> [Required action]: Across these entries, report how many lines include the string "Hlen", with nothing but the number.

====================

(* ===== verification/UnmapRange.v ===== *)
(** [PageTable::unmap_range], [physical_address_of] and [Drop] against the MMU. *)
From S2P Require Import Prelude BitField Addresses Frames PageEntry Paging PagingTree MapRange.

(** The list a [for (lvl, i, block_size) in ...] loop goes over, from level [lvl] on. *)
Definition block_size (lvl : Z) : Z := if lvl =? 0 then 0 else block_pages lvl.

Fixpoint levels_from (lvl : Z) (σ : list Z) : list (Z * Z * Z) :=
  match σ with
  | [] => []
  | i :: σ' => (lvl, i, block_size lvl) :: levels_from (lvl + 1) σ'
  end.

Definition zidx (va : Z) : list Z :=
  let '(_, i0, i1, i2, i3, _) := VirtualAddress.to_parts va in [i0; i1; i2; i3].

Lemma walk_levels_from va : walk_levels va = levels_from 0 (zidx va).
Proof.
  unfold walk_levels, zidx. by destruct (VirtualAddress.to_parts va) as [[[[[? ?] ?] ?] ?] ?].
Qed.

Lemma idx_zidx va : idx va = map Z.to_nat (zidx va).
Proof. unfold idx, zidx. by destruct (VirtualAddress.to_parts va) as [[[[[? ?] ?] ?] ?] ?]. Qed.

Lemma zidx_bounds va : is_usize va → Forall (λ i, 0 ≤ i < 512) (zidx va).
Proof.
  intros Hva. unfold zidx.
  destruct (VirtualAddress.to_parts va) as [[[[[t i0] i1] i2] i3] o] eqn:E.
  apply to_parts_bounds in E; [|done]. repeat constructor; lia.
Qed.

Lemma zidx_length va : length (zidx va) = 4%nat.
Proof. unfold zidx. by destruct (VirtualAddress.to_parts va) as [[[[[? ?] ?] ?] ?] ?]. Qed.

Section walks.
Context `{BF : BitField} {A : Type} `{FA : !FrameAllocator A} (R : Z → Prop).
Implicit Types (s : Tables A) (T : gmap Z LevelTable) (π ρ : list nat).

(** Where a walk along [path] ends: entry [i] of the table [p] that [ρ] leads to. *)
Record walk_end s (r : Z) (path ρ : list nat) (i : Z) (p : Z) (t : LevelTable)
    (e : PageTableEntry) : Prop := {
  we_prefix : ρ ++ [Z.to_nat i] `prefix_of` path;
  we_follow : follow (tables s) r 0 ρ = Some p;
  we_table : tables s !! p = Some t;
  we_entry : t !! Z.to_nat i = Some e;
  we_ref : table_ref e (Z.of_nat (length ρ)) = None;
  we_length : (length ρ ≤ 3)%nat;
  we_walk : walk (tables s) r 0 path = Some (Z.of_nat (length ρ), e);
}.

Local Abbreviation last_level ρ i :=
  [(Z.of_nat (length ρ), i, block_size (Z.of_nat (length ρ)))].

(** Every walk of four indices ends at an entry, and the loops of [unmap_range_custom] and
    [physical_address_of] get there. *)
Lemma walk_ends s r π table σ : forest_wf R s → R r →
  follow (tables s) r 0 π = Some table → (length π + length σ = 4)%nat →
  Forall (λ i, 0 ≤ i < 512) σ → σ ≠ [] →
  ∃ ρ i p t e, walk_end s r (π ++ map Z.to_nat σ) ρ i p t e ∧
    (∀ va, unmap_page va (levels_from (Z.of_nat (length π)) σ) table s
           = unmap_page va (last_level ρ i) p s) ∧
    (∀ po, lookup_page po (levels_from (Z.of_nat (length π)) σ) table s
           = lookup_page po (last_level ρ i) p s).
Proof.
  intros Hwf Hr. revert π table. induction σ as [|i σ IH]; intros π table Hp Hlen Hb Hne; [done|].
  apply Forall_cons in Hb as [Hi Hb]. cbn [length] in Hlen.
  destruct (fw_table _ _ Hwf r π table Hr Hp) as (t & Ht & Htl).
  destruct (lookup_lt_is_Some_2 t (Z.to_nat i)) as [e He]; [lia|].
  destruct (table_ref e (Z.of_nat (length π))) as [q|] eqn:Href.
  - assert (follow (tables s) r 0 (π ++ [Z.to_nat i]) = Some q) as Hq.
    { rewrite follow_snoc, Hp. cbn. unfold step, entry. rewrite Ht. cbn. rewrite He. cbn.
      by rewrite Z.add_0_l. }
    destruct (IH (π ++ [Z.to_nat i]) q Hq) as (ρ & j & p & t' & e' & Hw & Hun & Hlk).
    + rewrite length_app. cbn. lia.
    + done.
    + intros ->. cbn in Hlen. by rewrite table_ref_None in Href by lia.
    + rewrite <- app_assoc in Hw. rewrite length_app, Nat2Z.inj_add in Hun, Hlk.
      exists ρ, j, p, t', e'. split; [done|]. cbn [levels_from unmap_page lookup_page].
      split; intros; (erewrite bind_run by (by eapply read_entry_run)); rewrite Href; auto.
  - exists π, i, table, t, e. split; [split; try done|].
    + exists (map Z.to_nat σ). by rewrite <- app_assoc.
    + lia.
    + rewrite (walk_app _ _ _ _ _ _ Hp), Z.add_0_l. cbn [walk map]. unfold entry.
      rewrite Ht. cbn. rewrite He. cbn. by rewrite Href.
    + cbn [levels_from unmap_page lookup_page].
      split; intros; rewrite !(bind_run _ _ _ _ _ (read_entry_run s table i t e Ht He)), Href; done.
Qed.

Lemma walk_ends_va s r va : forest_wf R s → R r → is_usize va →
  ∃ ρ i p t e, walk_end s r (idx va) ρ i p t e ∧
    (∀ va', unmap_page va' (walk_levels va) r s = unmap_page va' (last_level ρ i) p s) ∧
    (∀ po, lookup_page po (walk_levels va) r s = lookup_page po (last_level ρ i) p s).
Proof.
  intros Hwf Hr Hva. rewrite walk_levels_from, idx_zidx.
  destruct (walk_ends s r [] r (zidx va) Hwf Hr eq_refl (zidx_length va) (zidx_bounds va Hva))
    as (ρ & i & p & t & e & ? & ? & ?); [|by exists ρ, i, p, t, e].
  intros H. pose proof (zidx_length va) as Hl. by rewrite H in Hl.
Qed.

Lemma walk_end_leaf s r path ρ i p t e : walk_end s r path ρ i p t e →
  leaf (tables s) r path = if valid e then Some (Z.of_nat (length ρ), e) else None.
Proof. intros [_ _ _ _ _ _ Hw]. unfold leaf. by rewrite Hw. Qed.

Lemma walk_end_take s r va ρ i p t e : walk_end s r (idx va) ρ i p t e →
  ρ ++ [Z.to_nat i] = take (Z.to_nat (Z.of_nat (length ρ)) + 1) (idx va).
Proof.
  intros [[σ ->] _ _ _ _ _ _]. rewrite Nat2Z.id. rewrite take_app_le.
  - rewrite take_ge; [done|]. rewrite length_app. cbn. lia.
  - rewrite length_app. cbn. lia.
Qed.
End walks.

(** ** [unmap_range] *)

(** [a..b] is a sequence of whole mapped blocks and pages, as ranges are that were mapped at once.
    The code takes other ranges, too, and drops all of a block that it meets part of. *)
Inductive mapped_exactly `{BF : BitField} (T : gmap Z LevelTable) (r : Z)
    : Z → Z → list MappedRegion → Prop :=
  | me_nil a : mapped_exactly T r a a []
  | me_cons a b lvl e regions : leaf T r (idx a) = Some (lvl, e) → 1 ≤ lvl ≤ 3 →
      get_type e = (lvl =? 3) → a mod span lvl = 0 → mapped_exactly T r (a + span lvl) b regions →
      mapped_exactly T r a b
        ({| base_virt_addr := a; base_phys_addr := entry_address e * PAGE_SIZE;
            page_count := block_pages lvl |} :: regions).

(** The physical address of a block is aligned like the block. *)
Definition region_aligned (g : MappedRegion) : Prop :=
  base_phys_addr g mod (page_count g * PAGE_SIZE) = 0.

Section unmap.
Context `{BF : BitField} {A : Type} `{FA : !FrameAllocator A} (R : Z → Prop).
Context (self : PageTable) (virt_start count : Z).
Context (Hr : R (level0_table self)) (Hv0 : 0 ≤ virt_start < U64).
Context (Hvend : virt_start + count * PAGE_SIZE ≤ (tag_of virt_start + 1) * 2 ^ 48).
Implicit Types (s : Tables A) (T : gmap Z LevelTable).
Local Abbreviation r := (level0_table self).
Local Abbreviation vend := (virt_start + count * PAGE_SIZE).

Lemma mapped_exactly_le T a b regions : mapped_exactly T r a b regions → a ≤ b.
Proof.
  induction 1 as [|a b lvl e regions _ Hl _ _ _ IH]; [lia|].
  pose proof (span_pos lvl ltac:(lia)). lia.
Qed.

(** The addresses in [a..b] were unmapped and nothing else changed. *)
Definition unmapped T T' (a b : Z) : Prop := ∀ r' va, R r' → is_usize va →
  (r' = r → tag_of va = tag_of virt_start) →
  leaf T' r' (idx va) = if decide (r' = r ∧ a ≤ va < b) then None else leaf T r' (idx va).

Lemma in_range_usize va : virt_start ≤ va < vend → is_usize va ∧ tag_of va = tag_of virt_start.
Proof. intros H. unfold is_usize, tag_of in *. pdlia. Qed.

Lemma mapped_exactly_ext T T' a b regions : mapped_exactly T r a b regions →
  (∀ va, a ≤ va < b → leaf T' r (idx va) = leaf T r (idx va)) →
  mapped_exactly T' r a b regions.
Proof.
  induction 1 as [|a b lvl e regions Hl Hlv Ht Hm H IH]; intros Hext; [constructor|].
  pose proof (mapped_exactly_le _ _ _ _ H). pose proof (span_pos lvl ltac:(lia)).
  econstructor; try done.
  - by rewrite Hext by lia.
  - apply IH. intros va Hva. apply Hext. lia.
Qed.

Lemma unmap_round s a lvl e : forest_wf R s → virt_start ≤ a → a + span lvl ≤ vend →
  leaf (tables s) r (idx a) = Some (lvl, e) → 1 ≤ lvl ≤ 3 → get_type e = (lvl =? 3) →
  a mod span lvl = 0 →
  ∃ s1, unmap_page a (walk_levels a) r s =
      Ok (block_pages lvl, [{| base_virt_addr := a; base_phys_addr := entry_address e * PAGE_SIZE;
                               page_count := block_pages lvl |}]) s1 ∧
    forest_wf R s1 ∧ modified s1 = modified s ∧ frames s1 = frames s ∧
    unmapped (tables s) (tables s1) a (a + span lvl).
Proof.
  intros Hwf Ha Hae Hleaf Hl Ht Hm. pose proof (span_pos lvl ltac:(lia)) as Hsp.
  destruct (in_range_usize a ltac:(lia)) as [Hus Htag].
  destruct (walk_ends_va R s r a Hwf Hr Hus) as (ρ & i & p & t & e' & Hw & Hun & _).
  rewrite (walk_end_leaf _ _ _ _ _ _ _ _ Hw) in Hleaf. destruct (valid e') eqn:Hv; [|done].
  injection Hleaf as Hlen ->. pose proof (walk_end_take _ _ _ _ _ _ _ _ Hw) as Htake.
  destruct Hw as [_ Hf Htab Hent Href _ _]. rewrite Hlen in *.
  destruct (forest_write_leaf R s r ρ p t (Z.to_nat i) invalid Hwf Hr Hf Htab) as [Hwf1 Hl1].
  { by eapply lookup_lt_Some. }
  { apply table_ref_invalid, invalid_valid. }
  eexists. split; [|split; [exact Hwf1|split; [done|split; [done|]]]].
  - rewrite Hun. cbn [unmap_page].
    erewrite bind_run by (by eapply read_entry_run). rewrite Href.
    assert (block_size lvl = block_pages lvl) as Hbs
      by (unfold block_size; by replace (lvl =? 0) with false by lia).
    assert (0 < block_pages lvl) by (unfold block_pages; apply Z.pow_pos_nonneg; lia).
    rewrite Hbs. replace (block_pages lvl =? 0) with false by lia. erewrite bind_run by done.
    assert (base_address e lvl = Some (entry_address e * PAGE_SIZE)) as ->.
    { unfold base_address. rewrite Hv, Ht. rewrite Z.shiftl_mul_pow2 by lia.
      destruct (Z.eqb_spec lvl 3); [by replace (3 <=? lvl) with true by lia; replace (lvl <? 3) with false by lia|].
      replace (3 <=? lvl) with false by lia. by rewrite andb_false_r. }
    erewrite bind_run by (by eapply write_entry_run). done.
  - intros r' va Hr' Hva Htag'. cbn [tables]. rewrite (Hl1 r' (idx va) Hr').
    rewrite Htake, invalid_valid. destruct (decide (r' = r)) as [->|Hne].
    2: { rewrite !decide_False by tauto. done. }
    pose proof (idx_prefix_iff lvl a va Hus Hva ltac:(by rewrite Htag, Htag') Hl) as Hpre.
    rewrite (same_block_iff (span lvl) a va Hsp Hm) in Hpre.
    destruct (decide (a ≤ va < a + span lvl)); [rewrite !decide_True by tauto; done|].
    rewrite !decide_False by tauto. done.
Qed.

====================

> [Response for this exercise]: 5